Abstract

Abstract Background Dobutamine Stress Echo (DSE) is a test widely used in the diagnosis of ischemic heart disease. The purpose of the following work is to describe a clinical case with uncommon behaviour. Case Description: 63–year–old female with dyspnoea on mild exertion, and history of NSTEMI–ACS 5 years prior with Coronary Angiography (CA) finding of 3–vessel coronary artery disease, treated with PCI + stent (DES) of right coronary artery (CDX), untreated disease sub–occlusion of the first marginal obtuse (OM1), and chronic occlusion of the anterior interventricular artery (IVA). We decide for DSE. During 20 mcg/kg/min infusion, the patient reported dyspnoea and paradoxical bradycardia (BP) was documented on the ECG, in the absence of ST changes, with the appearance of akinesia of the basal and mid posterolateral segments and worsening of the inferior hypokinesia, present in basal conditions on Echocardiograms (EC). The BP and the alterations of the ventricular motion (VCA) did not respond to the administration of Atropine (1+1 mg) while the administration of 240 mg of Aminophylline (AM) restored the HR and the VCA to baseline values. The CA demonstrated patency of the CDX with the presence of collateral circulation for IVA and occluded OM1. Discussion This case is characterized by the presence of a double paradox: the BP and the Atropine–Resistance (AR). BP during DEB, as demonstrated in previous studies, occurred in 8% of cases, with signs of significant coronary artery disease in 57% of cases.
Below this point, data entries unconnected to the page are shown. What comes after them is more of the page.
(** C6, the counterexample.  A division by zero raises nothing in
    JavaScript: [1 / 0] is [Infinity], and [VM.eval] returns [Infinity],
    not 0. *)
Lemma division_by_zero_infinity :
  vm_subst Js.regexp_of_key vm0 ["1"; "/"; "0"] = Js.Normal "1 / 0"%string /\
  Js.js_fragment "1 / 0" = Some (Js.Normal (Js.VNum (S754_infinity false))) /\
  vm_eval text_eval Js.regexp_of_key vm0 ["1"; "/"; "0"] =
    Js.Normal (Js.VNum (S754_infinity false), vm0).
Proof. vm_compute. repeat split; reflexivity. Qed.

(** C6, as the code behaves.  When every variable holds a primitive other
    than a Symbol (the values of the model) and the [RegExp] of every
    variable name can be built, [VM.eval] raises nothing: it builds a text,
    and returns what [eval] returns on it, or 0 when [eval] throws (a
    syntax error, an unresolved name, ...), with the machine [eval] left.
    A division by zero does not throw and gives [Infinity], [-Infinity] or
    [NaN]. *)
Theorem eval_throw_gives_zero : forall js_eval new_RegExp st tokens,
  (forall key, In key (map fst (own (vars st))) -> exists m, new_RegExp key = Js.Normal m) ->
  exists str, vm_subst new_RegExp st tokens = Js.Normal str /\
   vm_eval js_eval new_RegExp st tokens =
     match js_eval str st with
     | (Js.Normal v, st') => Js.Normal (v, st')
     | (Js.Throw _, st') => Js.Normal (Js.VNum Js.zero, st')
     end.
Proof.
  intros js_eval new_RegExp st tokens Hre.
  assert (Hk : forall key, In key (keys_in_order (vars st)) -> exists m, new_RegExp key = Js.Normal m)
    by (intros key Hin; apply Hre, keys_in_order_keys, Hin).
  enough (E : exists str, vm_subst new_RegExp st tokens = Js.Normal str)
    by (destruct E as [str Hs]; exists str; split; [exact Hs | unfold vm_eval; rewrite Hs; reflexivity]).
  unfold vm_subst. cbv zeta.
  revert Hk. generalize (keys_in_order (vars st)) as ks.
  match goal with |- context [Js.replace Js.round ?x ?y] =>
    generalize (Js.replace Js.round x y) as s0 end.
  intros s0 ks. revert s0.
  induction ks as [|key ks IH]; intros s0 Hk.
  - exists s0. reflexivity.
  - destruct (Hk key (or_introl eq_refl)) as [m Hm]. cbn [app]. rewrite Hm.
    apply IH. intros k Hin. apply Hk. right. exact Hin.
Qed.
Definition async_setup (config : Config) : M bool :=
  if AwesomeVersion_lt env (HA_VERSION env) (MIN_HA_VERSION env) then
    let msg := inv_ha_version_message in
    run _notify_message "inv_ha_version" "PowerCalc" msg then
    run log CRITICAL msg then
    ret false
  else
    let domain_config := effective_domain_config config in
    run set_data
          {| calculator_factory := PowerCalculatorStrategyFactory;
             domain_config := domain_config;
             configured_entities := ∅;
             domain_entities := ∅;
             discovered_entities := ∅;
             used_unique_ids := [] |} then
    run (if get_truthy domain_config CONF_ENABLE_AUTODISCOVERY
         then start_discovery config
         else ret tt) then
    run (if get_truthy domain_config CONF_CREATE_DOMAIN_GROUPS
         then async_listen_once EVENT_HOMEASSISTANT_STARTED
                (create_domain_groups_callback domain_config)
         else ret tt) then
    ret true.

End Integration.

(** ** [async_unload_entry] *)

(** [l.remove(x)]: drops the first occurrence of [x]; [None] stands for the
    [ValueError] raised when [x] does not occur.  An entry without unique id
    carries [None], which no element of a list of strings equals. *)
Fixpoint list_remove (x : string) (l : list string) : option (list string) :=
  match l with
  | [] => None
  | y :: l' =>
      if bool_decide (y = x) then Some l'
      else match list_remove x l' with
           | Some r => Some (y :: r)
           | None => None
           end
  end.

Definition remove_unique_id (uid : option string) (l : list string) : option (list string) :=
  match uid with
  | Some x => list_remove x l
  | None => None
  end.

Definition with_used_unique_ids (d : PowercalcData) (ids : list string) : PowercalcData :=
  {| calculator_factory := calculator_factory d;
     domain_config := domain_config d;
     configured_entities := configured_entities d;
     domain_entities := domain_entities d;
     discovered_entities := discovered_entities d;
     used_unique_ids := ids |}.

Section Unload.

(** [hass.config_entries.async_unload_platforms], a call into the host. *)
Context (async_unload_platforms : ConfigEntry → list Platform → M bool).

Definition async_unload_entry (config_entry : ConfigEntry) : M bool :=
  let* unload_ok := async_unload_platforms config_entry PLATFORMS in
  if unload_ok : bool then
    let* d := get_data in
    match remove_unique_id (unique_id config_entry) (used_unique_ids d) with
    | Some ids => run set_data (with_used_unique_ids d ids) then ret unload_ok
    | None => ret true
    end
  else ret unload_ok.

End Unload.

(** ** [async_remove_entry] *)

Definition with_data (e : ConfigEntry) (d : EntryData) : ConfigEntry :=
  {| entry_id := entry_id e; unique_id := unique_id e; state := state e; data := d |}.

Definition is_group_having_member (member : string) (e : ConfigEntry) : bool :=
  bool_decide (sensor_type (data e) = Some GROUP)
  && bool_decide (member ∈ member_sensors (data e)).

Definition is_power_sensor_of_group (group_id : string) (e : ConfigEntry) : bool :=
  bool_decide (sensor_type (data e) = Some VIRTUAL_POWER)
  && bool_decide (group (data e) = Some group_id).

Definition without_member (member : string) (e : ConfigEntry) : ConfigEntry :=
  with_data e
    {| sensor_type := sensor_type (data e);
       group := group (data e);
       member_sensors := filter (λ m, m ≠ member) (member_sensors (data e)) |}.

Definition without_group (e : ConfigEntry) : ConfigEntry :=
  with_data e
    {| sensor_type := sensor_type (data e);
       group := None;
       member_sensors := member_sensors (data e) |}.
Definition settings_without_key : WorkspaceConfiguration CanonicalNumber.number :=
  {| googleApiKey := None;
     pythonPath := Some (js "python3");
     model := Some (js "gemini-1.5-pro");
     temperature := Some (js "0.7");
     maxTokens := Some (js "64") |}.

Definition folder : WorkspaceFolder := {| fsPath := js "/home/dev/project" |}.

Definition repository : Repository := {| rootUri := js "/home/dev/project" |}.

Definition environment (repositories : option (list Repository))
    (events : list event) : Environment CanonicalNumber.number :=
  {| workspaceFolders := Some [folder];
     configuration := settings;
     extensionPath := js "/ext";
     git := repositories;
     picked_item := None;
     process_events := events |}.

Definition environment_without_key : Environment CanonicalNumber.number :=
  {| workspaceFolders := Some [folder];
     configuration := settings_without_key;
     extensionPath := js "/ext";
     git := Some [repository];
     picked_item := Some (js "Open Settings");
     process_events := [stdout_data (jsq "{'success': true}"); close (Some 0%Z)] |}.

(** The launch these settings lead to. *)
Definition launched : effect :=
  spawn (js "python")
    [ js "/ext/py/commit_generator.py"; js "/home/dev/project";
      js "--api-key"; js "secret-key";
      js "--model"; js "gemini-1.5-flash";
      js "--temperature"; js "0.3";
      js "--max-tokens"; js "100";
      js "--json" ].

(** The example of the specification: a log line, a line feed, the
    JSON object. *)
Definition output_after_log : jsstring :=
  js "Cloning..." ++ [10%N]
  ++ jsq "{'success': true, 'commit_message': 'feat: add parser'}".

(** A well-formed Result whose commit message holds an opening brace. *)
Definition output_with_brace : jsstring :=
  jsq "{'success': true, 'commit_message': 'fix: escape { in templates'}".

Definition output_no_changes : jsstring :=
  jsq "{'success': false, 'error': 'No changes detected in repository'}".

(** Success is claimed, no message is given, an error text is. *)
Definition output_success_with_error : jsstring :=
  jsq "{'success': true, 'error': 'quota exceeded'}".

Definition output_success_only : jsstring := jsq "{'success': true}".

(** The values these outputs parse to, and their typed readings. *)
Definition parsed_after_log : json :=
  JObject [(js "success", JBool true);
           (js "commit_message", JString (js "feat: add parser"))].

Definition result_after_log : CommitResult :=
  {| commit_message := Some (js "feat: add parser"); success := true; error := None |}.

Definition parsed_no_changes : json :=
  JObject [(js "success", JBool false);
           (js "error", JString (js "No changes detected in repository"))].

Definition result_no_changes : CommitResult :=
  {| commit_message := None; success := false;
     error := Some (js "No changes detected in repository") |}.

Definition parsed_success_with_error : json :=
  JObject [(js "success", JBool true); (js "error", JString (js "quota exceeded"))].

Definition result_success_with_error : CommitResult :=
  {| commit_message := None; success := true; error := Some (js "quota exceeded") |}.

Definition parsed_success_only : json := JObject [(js "success", JBool true)].

Definition result_success_only : CommitResult :=
  {| commit_message := None; success := true; error := None |}.

End Examples.

(** ** Outputs as a generator prints them *)

(** The code units a JSON string literal holds verbatim: no double
    quote, no backslash, no control character. *)
Definition plain_char (c : N) : bool :=
  negb (N.eqb c 34) && negb (N.eqb c 92) && N.leb 32 c.

Definition plain (s : jsstring) : bool := forallb plain_char s.

(** A success Result and a failure Result, printed on one line. *)
Definition printed_success (message : jsstring) : jsstring :=
  jsq "{'success': true, 'commit_message': '" ++ message ++ jsq "'}".

Definition printed_failure (text : jsstring) : jsstring :=
  jsq "{'success': false, 'error': '" ++ text ++ jsq "'}".

(** The lexer's state after a prefix of the text. *)
Fixpoint lex_prefix (st : lex_state) (s : jsstring) : option lex_state :=
  match s with
  | [] => Some st
  | c :: s' =>
      match lex_step st c with
      | Some st' => lex_prefix st' s'
      | None => None
      end
  end.

(** The lexer is outside a string literal. *)
Definition outside_string (st : lex_state) : bool :=
  match fst st with
  | LDefault | LNumber _ | LWord _ => true
  | LString _ | LEscape _ | LUnicode _ _ => false
  end.

(** The notices among the effects, and the launches. *)
Definition is_notice (e : effect) : bool :=
  match e with
  | showErrorMessage _ _ | showWarningMessage _ | showInformationMessage _ => true
  | _ => false
  end.

Definition launches (l : list effect) : list effect := filter is_spawn l.

(** ** The preflight: checkPythonSetup, setupPythonEnvironment, activate *)

(** What an awaited [execAsync(command)] gives: the promisified [exec]
    resolves with the two captured streams, or rejects. *)
Inductive exec_outcome :=
| exec_ok (out err : jsstring)
| exec_failed (error : thrown).

(** The shell, as the outcomes of the successive [execAsync] calls; a
    call past the end of the list never settles. *)
Definition shell := list exec_outcome.

(** What the preflight does, in order: the controller's effects and
    those only the preflight has. *)
Inductive action :=
| ui (e : effect)
| exec (command : jsstring)
| console_log (args : list jsstring)
| showWarningMessage_items (message : jsstring) (items : list jsstring)
| registerCommand (command : jsstring)
| subscriptions_push (commands : list jsstring).

(** A log, the shell that is left, and the way the computation ends. *)
Definition P (A : Type) : Type := shell -> (list action * shell * completion A)%type.

Definition P_ret {A} (a : A) : P A := fun sh => ([], sh, Normal a).

Definition P_bind {A B} (m : P A) (k : A -> P B) : P B := fun sh =>
  match m sh with
  | (l, sh', Normal a) => let '(l', sh'', c) := k a sh' in (l ++ l', sh'', c)
  | (l, sh', Throw e) => (l, sh', Throw e)
  | (l, sh', Suspended) => (l, sh', Suspended)
  | (l, sh', Untyped) => (l, sh', Untyped)
  end.

Definition act (a : action) : P unit := fun sh => ([a], sh, Normal tt).

Definition throw {A} (e : thrown) : P A := fun sh => ([], sh, Throw e).

Definition P_try_catch {A} (m : P A) (handler : thrown -> P A) : P A := fun sh =>
  match m sh with
  | (l, sh', Throw e) => let '(l', sh'', c) := handler e sh' in (l ++ l', sh'', c)
  | r => r
  end.

(** A call whose promise is dropped: its effects happen, its end is
    nobody's business. *)
Definition detached {A} (m : P A) : P unit := fun sh =>
  let '(l, sh', _) := m sh in (l, sh', Normal tt).

Definition execAsync (command : jsstring) : P (jsstring * jsstring) := fun sh =>
  match sh with
  | [] => ([exec command], [], Suspended)
  | exec_ok out err :: sh' => ([exec command], sh', Normal (out, err))
  | exec_failed error :: sh' => ([exec command], sh', Throw error)
  end.

Definition actions {A} (r : list action * shell * completion A) : list action :=
  fst (fst r).
Definition remaining {A} (r : list action * shell * completion A) : shell :=
  snd (fst r).
Definition ending {A} (r : list action * shell * completion A) : completion A :=
  snd r.

(** The shell commands among the actions, and the notices. *)
Fixpoint executed (l : list action) : list jsstring :=
  match l with
  | [] => []
  | exec command :: l' => command :: executed l'
  | _ :: l' => executed l'
  end.

Definition is_prompt (a : action) : bool :=
  match a with
  | ui e => is_notice e
  | showWarningMessage_items _ _ => true
  | _ => false
  end.
Lemma extractAll_None host sid objs :
  extractAll width height data host sid objs = None <->
  exists i R, objs !! i = Some R /\ extractObject width height data host sid i R = None.
Proof.
  unfold extractAll. rewrite mapM_None, Exists_exists. split.
  - intros (ox & Hin & ->). apply list_elem_of_lookup in Hin as (i & Hi).
    apply list_lookup_imap_Some in Hi as (R & HR & Hx). by exists i, R.
  - intros (i & R & HR & Hx). exists None. split; [|done].
    apply list_elem_of_lookup. exists i. by rewrite list_lookup_imap, HR, <- Hx.
Qed.

Lemma extractObject_Some host sid i R o :
  extractObject width height data host sid i R = Some o ->
  placedAt R o /\ Obj.sourceId o = sid /\ Obj.id o = objId sid i (now host i) /\
  exists blob, convertToBlob host i (renderObject width height data R) = Some blob /\
               Obj.url o = createObjectURL host i blob.
Proof.
  unfold extractObject. destruct (objContext host i); [|done].
  destruct (convertToBlob host i _) as [blob|]; [|done].
  intros [= <-]. split_and!; try done. by exists blob.
Qed.

Lemma extractObject_None host sid i R :
  extractObject width height data host sid i R = None <->
  extractionFailsAt width height data host i R.
Proof.
  unfold extractObject, extractionFailsAt. destruct (objContext host i).
  - destruct (convertToBlob host i _).
    + split; [done|]. by intros [?|?].
    + split; [by right|done].
  - split; [by left|done].
Qed.

Lemma extractObject_objectOf host sid i R o :
  extractObject width height data host sid i R = Some o <->
  objContext host i = true /\
  exists blob, convertToBlob host i (renderObject width height data R) = Some blob /\
               o = objectOf host sid i R blob.
Proof.
  unfold extractObject, objectOf, regionWidth, regionHeight.
  destruct (objContext host i).
  - destruct (convertToBlob host i _) as [blob|].
    + split.
      * intros [= <-]. split; [done|]. by exists blob.
      * intros (_ & blob' & [= <-] & ->). done.
    + split; [done|]. by intros (_ & blob' & ? & _).
  - split; [done|]. by intros (? & _).
Qed.

(** A run that is cut short: the result is empty. *)
Lemma segmentImage_aborted host sid regions :
  segmentRegions width height data = Some regions ->
  (mainContext host = false \/
   exists i R, regions !! i = Some R /\ extractionFailsAt width height data host i R) ->
  segmentImage width height data host sid = Some [].
Proof.
  intros Hreg Hfail. unfold segmentImage. rewrite Hreg.
  destruct (mainContext host); [|done].
  destruct Hfail as [?|(i & R & HR & Hfail)]; [done|].
  assert (Hnone : extractAll width height data host sid regions = None).
  { apply extractAll_None. exists i, R. split; [done|]. by apply extractObject_None. }
  by rewrite Hnone.
Qed.

(** A run in which nothing fails: one object per region, in order. *)
Lemma segmentImage_complete host sid regions :
  segmentRegions width height data = Some regions ->
  extractionPasses width height data host regions ->
  exists results,
    segmentImage width height data host sid = Some results /\
    length results = length regions /\
    forall i R, regions !! i = Some R ->
      exists blob, convertToBlob host i (renderObject width height data R) = Some blob /\
                   results !! i = Some (objectOf host sid i R blob).
Proof.
  intros Hreg [Hctx Hok]. unfold segmentImage. rewrite Hreg, Hctx.
  destruct (extractAll width height data host sid regions) as [rs|] eqn:Hall.
  - exists rs. destruct (extractAll_Some _ _ _ _ Hall) as [Hl Hi].
    split; [done|]. split; [done|]. intros i R HR.
    destruct (proj2 (Hi i) R HR) as (o & Ho & Hex).
    apply extractObject_objectOf in Hex as (_ & blob & Hb & ->). by exists blob.
  - apply extractAll_None in Hall as (i & R & HR & Hx).
    apply extractObject_None in Hx. destruct (Hok i R HR) as [Hc [blob Hb]].
    destruct Hx as [Hx|Hx]; congruence.
Qed.
(** The two tasks of the thread pool; each commits at most once, and
    [sonarqube_first] tells whose commit comes first. *)
Definition collect_both (w : Outside) (db : Database N) (id : Z) : Database N :=
  let sonarqube :=
    submit (fun db => collect_sonarqube_metrics (sonarqube_token w) (db_up_sonarqube w)
                        (sonarqube_reply w) (sonarqube_seq w) db id) in
  let openssf :=
    submit (fun db => collect_openssf_metrics (scorecard_token w) (db_up_openssf w)
                        (scorecard_run w) (openssf_seq w) db id) in
  if sonarqube_first w then openssf (sonarqube db) else sonarqube (openssf db).

(** One turn of the loop of [run_ingestion_workflow]. *)
Definition process_repository (w : Outside) (file : option (ScoringConfig N))
    (db : Database N) (repo_url : string) : result (Database N) :=
  let project_name := project_name_of repo_url in
  match get_db_connection (db_up_create w) db with
  | None => Ok db
  | Some conn =>
      let '(db1, id) := create_scan_record (next_scan_id w) (now w) conn project_name in
      if id =? 0 then Ok db1
      else score_scan (db_up_read w) (db_up_write w) file (collect_both w db1 id) id
  end.

(** [run_ingestion_workflow]: the repositories in turn, the turn of rank
    [i] with the answers [world i] of the outside world; without the
    repositories file nothing is done. An exception of a turn ends the
    run. *)
Fixpoint process_all (world : nat -> Outside) (file : option (ScoringConfig N))
    (i : nat) (db : Database N) (repositories : list string) : result (Database N) :=
  match repositories with
  | [] => Ok db
  | repo_url :: rest =>
      db' ← process_repository (world i) file db repo_url;
      process_all world file (S i) db' rest
  end.

Definition run_ingestion_workflow (repositories_file : option (list string))
    (world : nat -> Outside) (file : option (ScoringConfig N)) (db : Database N)
    : result (Database N) :=
  match repositories_file with
  | None => Ok db
  | Some lines => process_all world file 0 db (read_repositories lines)
  end.
End WithNumbers.
End Ingestor.

(** ** api/api.py *)

Module Api.
Section WithNumbers.
Context {N : Type} `{PyNum N}.

(** [get_db_connection] raises the HTTP error itself. *)
Definition get_db_connection (reachable : bool) (db : Database N) : result (Database N) :=
  match connect reachable db with
  | Some conn => Ok conn
  | None => Raise (HTTPException 500)
  end.

(** A missing file is answered by [None]; nothing else is caught. *)
Definition load_scoring_config (file : option (ScoringConfig N))
    : result (option (ScoringConfig N)) :=
  match read_yaml file with
  | Ok config => Ok (Some config)
  | Raise FileNotFoundError => Ok None
  | Raise e => Raise e
  end.

(** The truth value of the loaded mapping: a dictionary with no key is
    false (the mapping has no key other than the three of the record). *)
Definition truthy (config : ScoringConfig N) : bool :=
  bool_decide (description config ≠ None)
  || bool_decide (calculation_logic config ≠ None)
  || bool_decide (metrics config ≠ None).

(** One turn of the loop of [calculate_max_score]; the log line of each
    branch reads [metric['name']]. *)
Definition add_metric_max (max_score : N) (metric : MetricDefinition N) : result N :=
  let weight := get_default (md_weight metric) (of_float_lit 1) in
  let metric_type := md_type metric in
  if bool_decide (metric_type = Some "direct_scaled") then
    let base_max := get_default (md_base_max_value metric) (of_int 10) in
    scaled ← py_mul base_max (get_default (md_scale_factor metric) (of_int 1));
    metric_max_score ← py_mul scaled weight;
    max_score' ← py_add max_score metric_max_score;
    _ ← subscript "name" (md_name metric);
    Ok max_score'
  else if bool_decide (metric_type = Some "direct") then
    metric_max_score ← py_mul (of_int 100) weight;
    max_score' ← py_add max_score metric_max_score;
    _ ← subscript "name" (md_name metric);
    Ok max_score'
  else if bool_decide (metric_type = Some "inverted_scaled")
          || bool_decide (metric_type = Some "inverted_percentage") then
    metric_max_score ← py_mul (get_default (md_max_score metric) (of_int 0)) weight;
    max_score' ← py_add max_score metric_max_score;
    _ ← subscript "name" (md_name metric);
    Ok max_score'
  else Ok max_score.

Fixpoint max_loop (metrics : list (MetricDefinition N)) (max_score : N) : result N :=
  match metrics with
  | [] => Ok max_score
  | metric :: rest =>
      max_score' ← add_metric_max max_score metric;
      max_loop rest max_score'
  end.

Definition calculate_max_score (scoring_config : option (ScoringConfig N)) : result N :=
  match scoring_config with
  | None => Ok (of_int 0)
  | Some config =>
      if negb (truthy config) then Ok (of_int 0)
      else
        match metrics config with
        | None => Ok (of_int 0)
        | Some ms => max_loop ms (of_int 0)
        end
  end.

(** [SELECT ... FROM project_scans WHERE project_name = %s AND final_score
    IS NOT NULL ORDER BY scan_date DESC LIMIT 1]. *)
Definition scored_for (project : string) (r : ScanRecord N) : bool :=
  bool_decide (project_name r = project) && bool_decide (final_score r ≠ None).

Definition select_latest_scan (conn : Database N) (project : string)
    : option (ScanRecord N) :=
  fold_left
    (fun best r =>
       if scored_for project r then
         match best with
         | Some b => if scan_date b <? scan_date r then Some r else Some b
         | None => Some r
         end
       else best)
    (project_scans conn) None.

(** One entry of the [metadata] section of the response. *)
Record MetadataEntry : Type := {
  me_metric_key : string;
  me_metric_value : string;
  me_score : option N
}.

(** [SELECT sm.metric_key, sm.metric_value, sm.metric_source, ms.score FROM
    scan_metadata sm LEFT JOIN metadata_scores ms ON sm.metadata_id =
    ms.metadata_id WHERE sm.scan_id = %s]. *)
Definition select_metadata (conn : Database N) (id : Z)
    : list (string * MetadataEntry) :=
  flat_map
    (fun sm =>
       let entry s := (metric_source sm,
                       {| me_metric_key := metric_key sm;
                          me_metric_value := metric_value sm;
                          me_score := s |}) in
       match filter (fun ms => ms_metadata_id ms = metadata_id sm) (metadata_scores conn) with
       | [] => [entry None]
       | matches => map (fun ms => entry (score ms)) matches
       end)
    (filter (fun sm => mr_scan_id sm = id) (scan_metadata conn)).

Definition group_by_source (rows : list (string * MetadataEntry))
    : gmap string (list MetadataEntry) :=
  fold_left
    (fun grouped row => <[row.1 := default [] (grouped !! row.1) ++ [row.2]]> grouped)
    rows ∅.

Fixpoint insert_by_key (e : MetadataEntry) (l : list MetadataEntry) : list MetadataEntry :=
  match l with
  | [] => [e]
  | e' :: l' =>
      if String.leb (me_metric_key e) (me_metric_key e') then e :: l
      else e' :: insert_by_key e l'
  end.

(** [sorted(entries, key=lambda x: x['metric_key'])], a stable sort. *)
Definition sorted_by_key (l : list MetadataEntry) : list MetadataEntry :=
  foldr insert_by_key [] l.

Inductive ScoringFormula : Type :=
  | FormulaDetails (descr logic : option string) (ms : option (list (MetricDefinition N)))
  | FormulaError (error : string).

(** The body of the 200 response. *)
Record ScanView : Type := {
  sv_scan_id : Z;
  sv_project_name : string;
  sv_scan_date : Z;
  sv_final_score : option N;
  sv_max_score : N;
  sv_scoring_formula : ScoringFormula;
  sv_metadata : gmap string (list MetadataEntry)
}.

Definition get_latest_scan (reachable : bool) (db : Database N)
    (file : option (ScoringConfig N)) (project : string) : result ScanView :=
  conn ← get_db_connection reachable db;
  match select_latest_scan conn project with
  | None => Raise (HTTPException 404)
  | Some latest_scan =>
      let metadata_records := select_metadata conn (scan_id latest_scan) in
      let grouped_metadata := sorted_by_key <$> group_by_source metadata_records in
      scoring_config ← load_scoring_config file;
      '(max_score, formula) ←
        match scoring_config with
        | Some config =>
            if truthy config then
              max_score ← calculate_max_score scoring_config;
              Ok (max_score,
                  FormulaDetails (description config) (calculation_logic config)
                                 (metrics config))
            else Ok (of_int 0, FormulaError "Scoring configuration not found.")
        | None => Ok (of_int 0, FormulaError "Scoring configuration not found.")
        end;
      Ok {| sv_scan_id := scan_id latest_scan;
            sv_project_name := project_name latest_scan;
            sv_scan_date := scan_date latest_scan;
            sv_final_score := final_score latest_scan;
            sv_max_score := max_score;
            sv_scoring_formula := formula;
            sv_metadata := grouped_metadata |}
  end.
End WithNumbers.
End Api.

(** ** What Python guarantees of its numbers

    [-1 == -1] holds, and arithmetic on numbers raises nothing but
    [OverflowError]. *)
Class PyNumLaws (N : Type) `{PyNum N} : Prop := {
  py_eqb_minus_one : py_eqb (of_int (-1)) (of_int (-1)) = true;
  py_add_raises : forall a b e, py_add a b = Raise e -> e = OverflowError;
  py_sub_raises : forall a b e, py_sub a b = Raise e -> e = OverflowError;
  py_mul_raises : forall a b e, py_mul a b = Raise e -> e = OverflowError
}.

(** ** The scoring policy in the words of the specification *)

Section Policy.
Context {N : Type} `{PyNum N}.

(** A lookup in the dictionary of dictionaries, before the default. *)
Definition inner (m : gmap string (gmap string N)) (source key : string) : option N :=
  default ∅ (m !! source) !! key.

(** The raw metric of a source and key among the rows of a scan: the value
    of the last such row that parses. *)
Fixpoint parsed_value (records : list (string * string * string))
    (source key : string) : option N :=
  match records with
  | [] => None
  | (k, value, s) :: rest =>
      match parsed_value rest source key with
      | Some v => Some v
      | None => if bool_decide (s = source ∧ k = key) then py_float value else None
      end
  end.

(** A definition carries the four keys the scoring loop subscripts. *)
Definition well_formed (d : MetricDefinition N) : Prop :=
  is_Some (md_source d) ∧ is_Some (md_key d) ∧
  is_Some (md_weight d) ∧ is_Some (md_type d).

(** The term of a definition in the total: its weight and its
    contribution, when its source and key are found among the parseable
    raw metrics. With [skip_sentinel], a raw value equal to [-1] counts
    as not found. *)
Definition term_of (skip_sentinel : bool) (records : list (string * string * string))
    (d : MetricDefinition N) : option (N * result N) :=
  match md_source d, md_key d, md_weight d, md_type d with
  | Some source, Some key, Some weight, Some m_type =>
      match parsed_value records source key with
      | Some v =>
          if skip_sentinel && py_eqb v (of_int (-1)) then None
          else Some (weight, Ingestor.contribution d m_type weight v)
      | None => None
      end
  | _, _, _, _ => None
  end.

(** A sum, in the order of the list, from [acc]. *)
Fixpoint sum_from (acc : N) (terms : list (result N)) : result N :=
  match terms with
  | [] => Ok acc
  | t :: rest =>
      c ← t;
      acc' ← py_add acc c;
      sum_from acc' rest
  end.

(** The total of the contributions of the definitions found. *)
Definition total_score (skip_sentinel : bool) (records : list (string * string * string))
    (defs : list (MetricDefinition N)) : result N :=
  sum_from (of_int 0) (snd <$> omap (term_of skip_sentinel records) defs).

(** The total of the weights of the definitions found. *)
Definition total_weight (skip_sentinel : bool) (records : list (string * string * string))
    (defs : list (MetricDefinition N)) : result N :=
  sum_from (of_int 0) ((fun t => Ok t.1) <$> omap (term_of skip_sentinel records) defs).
The BP is an expression of ischemia only in just over half of the patients, in the rest of the cases it appeared referable to the Bezold–Jarish reflex, a vagal reflex determined by the stimulation of the intracardiac mechanoreceptors. In our case, the presence of AR seems to exclude the possibility that bradycardia is due to this reflex. The appearance of paradoxical bradycardia during DSE is a rare complication and can lead to premature termination of the test with inconclusive results. In our case, the BP and the AR confirm the positivity of the test also in consideration of the response to the AM antagonist of Adenosine, which accumulates during ischemia. Conclusions This uncommon response to DSE, where AR and AM response in addition to BP could identify patients with severe coronary artery disease in whom the ischemic response is driven by adenosine accumulation, rather than a vagal reflex responding to atropine administration.